GOAL OF THE EXERCISE =
Write out the line that has "change (deaths r0" in it, along with each line that comes after it until the listing ends, and add nothing.

------------------------------------------------------------

(** ** One drug at a time *)

Lemma obj_get_None {A : Type} (obj : list (string * A)) (key : string) :
  key ∉ map fst obj -> obj_get obj key = None.
Proof.
  intros Hnot. unfold obj_get.
  destruct (List.find (fun e => String.eqb (fst e) key) obj) as [e |] eqn:E;
    [| reflexivity].
  apply find_some in E. destruct E as [Hin Heq]. apply String.eqb_eq in Heq.
  exfalso. apply Hnot. subst key. apply list_elem_of_In, in_map, Hin.
Qed.

Lemma drug_rows_unknown (d : string) :
  d ∉ drugs -> List.filter (fun r => String.eqb (drug r) d) overdoseData = [].
Proof.
  intros Hnot.
  destruct (List.filter (fun r => String.eqb (drug r) d) overdoseData)
    as [| r rest] eqn:E; [reflexivity |].
  assert (Hin : In r (List.filter (fun r => String.eqb (drug r) d) overdoseData))
    by (rewrite E; now left).
  apply filter_In in Hin. destruct Hin as [Hr Heq]. apply String.eqb_eq in Heq.
  exfalso. apply Hnot. subst d.
  exact (proj1 (Forall_forall _ _) overdoseData_drugs r (proj2 (list_elem_of_In _ _) Hr)).
Qed.

(** The rows of one drug add up to the sum of its literal array. *)
Lemma drug_total (d : string) :
  sumDeaths (List.filter (fun r => String.eqb (drug r) d) overdoseData) = seriesSum d.
Proof.
  destruct (decide (d ∈ drugs)) as [Hd | Hd].
  - apply list_elem_of_In in Hd. simpl in Hd.
    repeat (destruct Hd as [<- | Hd]; [vm_compute; reflexivity |]).
    contradiction.
  - rewrite drug_rows_unknown by assumption.
    unfold seriesSum. rewrite obj_get_None by assumption. reflexivity.
Qed.

Lemma drug_count (d : string) :
  d ∈ drugs ->
  length (List.filter (fun r => String.eqb (drug r) d) overdoseData) = 12%nat.
Proof.
  intros Hd. apply list_elem_of_In in Hd. simpl in Hd.
  repeat (destruct Hd as [<- | Hd]; [vm_compute; reflexivity |]).
  contradiction.
Qed.

Lemma includes_cons (d : string) (sel : list string) (x : string) :
  includes (d :: sel) x = String.eqb x d || includes sel x.
Proof. reflexivity. Qed.

(** Adding a name that is not yet selected adds exactly the rows of that
    drug. *)
Lemma sumDeaths_filter_cons (d : string) (sel : list string) (rows : list Row) :
  d ∉ sel ->
  sumDeaths (List.filter (fun r => includes (d :: sel) (drug r)) rows) =
  sumDeaths (List.filter (fun r => String.eqb (drug r) d) rows) +
  sumDeaths (List.filter (fun r => includes sel (drug r)) rows).
Proof.
  intros Hnot. induction rows as [| r rows IH]; [reflexivity |].
  cbn [List.filter]. rewrite includes_cons.
  destruct (String.eqb_spec (drug r) d) as [E | Hne]; cbn [orb].
  - rewrite E, (proj2 (includes_false sel d) Hnot), !sumDeaths_cons, IH. lia.
  - destruct (includes sel (drug r)); rewrite ?sumDeaths_cons, IH; lia.
Qed.

Lemma length_filter_cons (d : string) (sel : list string) (rows : list Row) :
  d ∉ sel ->
  length (List.filter (fun r => includes (d :: sel) (drug r)) rows) =
  (length (List.filter (fun r => String.eqb (drug r) d) rows) +
   length (List.filter (fun r => includes sel (drug r)) rows))%nat.
Proof.
  intros Hnot. induction rows as [| r rows IH]; [reflexivity |].
  cbn [List.filter]. rewrite includes_cons.
  destruct (String.eqb_spec (drug r) d) as [E | Hne]; cbn [orb].
  - rewrite E, (proj2 (includes_false sel d) Hnot). cbn [length]. rewrite IH. lia.
  - destruct (includes sel (drug r)); cbn [length]; rewrite IH; lia.
Qed.

(** X8. For a selection without repeated names the grand total is the sum,
    over the selected names, of the literal array of each; a name that is not
    a key of the series table adds nothing. *)
Theorem grandTotal_by_drug (sel : list string) :
  NoDup sel -> grandTotal sel = sum_over seriesSum sel.
Proof.
  induction 1 as [| d sel Hnot Hnd IH].
  - unfold grandTotal. rewrite filtered_nil. reflexivity.
  - change (sum_over seriesSum (d :: sel))
      with (seriesSum d + sum_over seriesSum sel).
    rewrite <- IH, <- drug_total. unfold grandTotal, filtered.
    now apply sumDeaths_filter_cons.
Qed.

Lemma grandTotal_by_drug_witness :
  NoDup ["Cocaine"; "Aspirin"; "Heroin"] /\
  grandTotal ["Cocaine"; "Aspirin"; "Heroin"] =
  sum_over seriesSum ["Cocaine"; "Aspirin"; "Heroin"].
Proof.
  assert (Hnd : NoDup ["Cocaine"; "Aspirin"; "Heroin"])
    by (apply (bool_decide_unpack _); vm_compute; exact I).
  split; [exact Hnd | exact (grandTotal_by_drug _ Hnd)].
Defined.

(** X9. For a selection of known drugs without repeated names, the filtered
    table has twelve rows per selected drug. *)
Theorem filtered_length (sel : list string) :
  NoDup sel -> sel ⊆ drugs -> length (filtered sel) = (12 * length sel)%nat.
Proof.
  induction 1 as [| d sel Hnot Hnd IH]; intros Hsub.
  - rewrite filtered_nil. reflexivity.
  - assert (Hd : d ∈ drugs) by (apply Hsub, elem_of_cons; now left).
    assert (Hsel : sel ⊆ drugs)
      by (intros x Hx; apply Hsub, elem_of_cons; now right).
    change (length (d :: sel)) with (S (length sel)).
    specialize (IH Hsel). unfold filtered in *.
    rewrite length_filter_cons by assumption.
    rewrite (drug_count d Hd), IH. lia.
Qed.

Lemma filtered_length_witness :
  NoDup ["Cocaine"; "Heroin"] /\ ["Cocaine"; "Heroin"] ⊆ drugs /\
  length (filtered ["Cocaine"; "Heroin"]) = (12 * length ["Cocaine"; "Heroin"])%nat.
Proof.
  assert (Hnd : NoDup ["Cocaine"; "Heroin"])
    by (apply (bool_decide_unpack _); vm_compute; exact I).
  assert (Hsub : ["Cocaine"; "Heroin"] ⊆ drugs).
  { intros x Hx. apply list_elem_of_In. apply list_elem_of_In in Hx.
    simpl in *. tauto. }
  split; [exact Hnd |]. split; [exact Hsub |].
  exact (filtered_length _ Hnd Hsub).
Defined.

(** ** The average and the monthly totals *)

Lemma Math_round_quot (g : Z) (n : positive) :
  Math_round (inject_Z g / inject_Z (Z.pos n)) = (2 * g + Z.pos n) / (2 * Z.pos n).
Proof.
  unfold Math_round, Qfloor, Qdiv, Qinv, Qmult, Qplus, inject_Z. simpl.
  f_equal; lia.
Qed.

Lemma monthTotal_bounds (sel : list string) (m : string) :
  0 <= monthTotal (filtered sel) m <= grandTotal sel.
Proof.
  unfold monthTotal, grandTotal.
  pose proof (sumDeaths_filter_le
                (fun entry => String.eqb (month entry) m) (fun _ => true)
                (filtered sel) (filtered_positive sel) (fun _ _ _ => eq_refl)) as H.
  now rewrite filter_true in H.
Qed.

(** X10. For every selection the displayed average is the integer
    [(grandTotal + 6) / 12] (floor division): the grand total over the twelve
    months rounded to the nearest integer, a half going up. It is therefore
    never negative and within 6 of a twelfth of the total. *)
Theorem avgMonthly_formula (sel : list string) :
  avgMonthly sel = (grandTotal sel + 6) / 12 /\
  0 <= avgMonthly sel /\
  12 * avgMonthly sel - 6 <= grandTotal sel <= 12 * avgMonthly sel + 5.
Proof.
  assert (E : avgMonthly sel = (grandTotal sel + 6) / 12).
  { unfold avgMonthly. generalize (grandTotal sel). intros g.
    change (length monthOrder) with 12%nat. cbv beta iota.
    change (Z.of_nat 12) with (Z.pos 12). rewrite Math_round_quot.
    replace (2 * g + 12) with (2 * (g + 6)) by lia.
    change (2 * 12) with (2 * 12). apply Z.div_mul_cancel_l; lia. }
  pose proof (monthTotal_bounds sel "2024-01") as Hpos.
  rewrite E. split; [reflexivity |].
  pose proof (Z.div_mod (grandTotal sel + 6) 12 ltac:(lia)) as Hdm.
  pose proof (Z.mod_pos_bound (grandTotal sel + 6) 12 ltac:(lia)) as Hmod.
  assert (0 <= (grandTotal sel + 6) / 12) by (apply Z.div_pos; lia).
  lia.
Qed.

(** X11. The latest-month figure is the total of the filtered rows of
    December 2024, the last month of the fixed order: the lookup in the
    monthly totals always succeeds, so its fallback 0 is never what is shown
    for a non-empty month, and the figure lies between 0 and the grand
    total. *)
Theorem latestTotal_is_december (sel : list string) :
  latestTotal sel = monthTotal (filtered sel) "2024-12" /\
  0 <= latestTotal sel <= grandTotal sel.
Proof.
  assert (E : latestTotal sel = monthTotal (filtered sel) "2024-12").
  { unfold latestTotal, totalsByMonth. generalize (filtered sel). intros rows.
    reflexivity. }
  rewrite E. split; [reflexivity | apply monthTotal_bounds].
Qed.

(** X12. Every monthly total lies between 0 and the grand total, and the
    list of monthly totals follows the fixed order of the twelve months. *)
Theorem totalsByMonth_bounds (sel : list string) :
  map fst (totalsByMonth sel) = monthOrder /\
  Forall (fun row => 0 <= snd row <= grandTotal sel) (totalsByMonth sel).
Proof.
  split.
  - unfold totalsByMonth. rewrite map_map. exact (map_id monthOrder).
  - apply Forall_forall. intros row Hrow.
    apply list_elem_of_In, in_map_iff in Hrow. destruct Hrow as (m & <- & _).
    apply monthTotal_bounds.
Qed.

(** ** The maximum handed to the chart *)

Lemma fold_left_max_ge (l : list Z) (a x : Z) :
  x ∈ a :: l -> x <= fold_left Z.max l a.
Proof.
  revert a x. induction l as [| y l IH]; intros a x Hx; simpl.
  - apply elem_of_cons in Hx. destruct Hx as [-> | Hx]; [lia | inversion Hx].
  - assert (Hacc : Z.max a y <= fold_left Z.max l (Z.max a y))
      by (apply IH, elem_of_cons; now left).
    apply elem_of_cons in Hx. destruct Hx as [-> | Hx]; [lia |].
    apply elem_of_cons in Hx. destruct Hx as [-> | Hx]; [lia |].
    apply IH, elem_of_cons. now right.
Qed.

Lemma maxValue_pos (sel : list string) : 0 < maxValue sel.
Proof.
  pose proof (maxValue_range sel) as H. apply elem_of_cons in H.
  destruct H as [-> | H]; [lia |].
  apply list_elem_of_In, in_map_iff in H. destruct H as (r & <- & Hr).
  exact (proj1 (Forall_forall _ _) overdoseData_positive r
           (proj2 (list_elem_of_In _ _) Hr)).
Qed.

Lemma maxValue_ge (sel : list string) (r : Row) :
  r ∈ filtered sel -> deaths r <= maxValue sel.
Proof.
  intros Hr. unfold maxValue. destruct (filtered sel) as [| r0 rest] eqn:E.
  - inversion Hr.
  - apply fold_left_max_ge.
    change (deaths r0 :: map deaths rest) with (map deaths (r0 :: rest)).
    apply list_elem_of_In, in_map, list_elem_of_In, Hr.
Qed.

------------------------------------------------------------

RESULT FOR THIS EXERCISE =
    change (deaths r0 :: map deaths rest) with (map deaths (r0 :: rest)).
    apply list_elem_of_In, in_map, list_elem_of_In, Hr.
Qed.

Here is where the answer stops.